§ Exercise
Repeat all of the records verbatim.

§ Source data

(* ===== verification/TreeRuntimeSpec.v ===== *)
(** * The reference runtime refines the spec's graph-walker machine

    The spec (§4.1, "Reference graph-walker state machine") describes the
    runtime as a machine over the states NotStarted, NodeEntering, NodeBody,
    AwaitingChoice, Advancing, NodeExiting and Finished, each step emitting
    one event.  Module [GraphWalkerSpec] writes that machine down from the
    spec's words, as a labelled step relation [spec_step] on [SpecState]
    (the program, the run's visited marker and the phase), with [load] and
    [reset] returning to the start node and [selectOption] as its own
    transition.  Module [TreeRuntimeRefinement] maps every state of
    [DialogueTreeRuntime] to a spec state ([abs], in the manner of an
    abstraction function) and proves that each call of [continue()],
    [setSelectedOption], [reset], [loadProgram] and [setVariable] is a step
    of the spec machine with the same event, so that every run of the
    runtime is a run of the spec ([tree_refines_spec]).  Before the
    abstraction, the same Module shows that the options a PLAYER node
    offers carry the indices [0..n-1] the spec asks for, and that the
    selection accepts exactly those ([option_ids_in_range]).

    Two corners of the code lie outside the spec, and the theorem assumes
    they do not occur ([graph_ok]): a node keyed by the empty string (the
    code's [!this.currentNodeId] treats it as no position) and an empty
    [lineId] (the code's [||] replaces it by the node's id, where the spec
    defaults only an absent one).  [setNode] is left out: it keeps a
    finished run finished (see [complete_absorbing]), where the spec's
    [setActiveNode] jumps to the node. *)

From S2P Require Import Prelude JsCollections Types DialogueTreeRuntime.

Module GraphWalkerSpec.
Import DialogueTreeRuntime.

§ Result of this exercise
(* ===== verification/TreeRuntimeSpec.v ===== *)
(** * The reference runtime refines the spec's graph-walker machine

    The spec (§4.1, "Reference graph-walker state machine") describes the
    runtime as a machine over the states NotStarted, NodeEntering, NodeBody,
    AwaitingChoice, Advancing, NodeExiting and Finished, each step emitting
    one event.  Module [GraphWalkerSpec] writes that machine down from the
    spec's words, as a labelled step relation [spec_step] on [SpecState]
    (the program, the run's visited marker and the phase), with [load] and
    [reset] returning to the start node and [selectOption] as its own
    transition.  Module [TreeRuntimeRefinement] maps every state of
    [DialogueTreeRuntime] to a spec state ([abs], in the manner of an
    abstraction function) and proves that each call of [continue()],
    [setSelectedOption], [reset], [loadProgram] and [setVariable] is a step
    of the spec machine with the same event, so that every run of the
    runtime is a run of the spec ([tree_refines_spec]).  Before the
    abstraction, the same Module shows that the options a PLAYER node
    offers carry the indices [0..n-1] the spec asks for, and that the
    selection accepts exactly those ([option_ids_in_range]).

    Two corners of the code lie outside the spec, and the theorem assumes
    they do not occur ([graph_ok]): a node keyed by the empty string (the
    code's [!this.currentNodeId] treats it as no position) and an empty
    [lineId] (the code's [||] replaces it by the node's id, where the spec
    defaults only an absent one).  [setNode] is left out: it keeps a
    finished run finished (see [complete_absorbing]), where the spec's
    [setActiveNode] jumps to the node. *)

From S2P Require Import Prelude JsCollections Types DialogueTreeRuntime.

Module GraphWalkerSpec.
Import DialogueTreeRuntime.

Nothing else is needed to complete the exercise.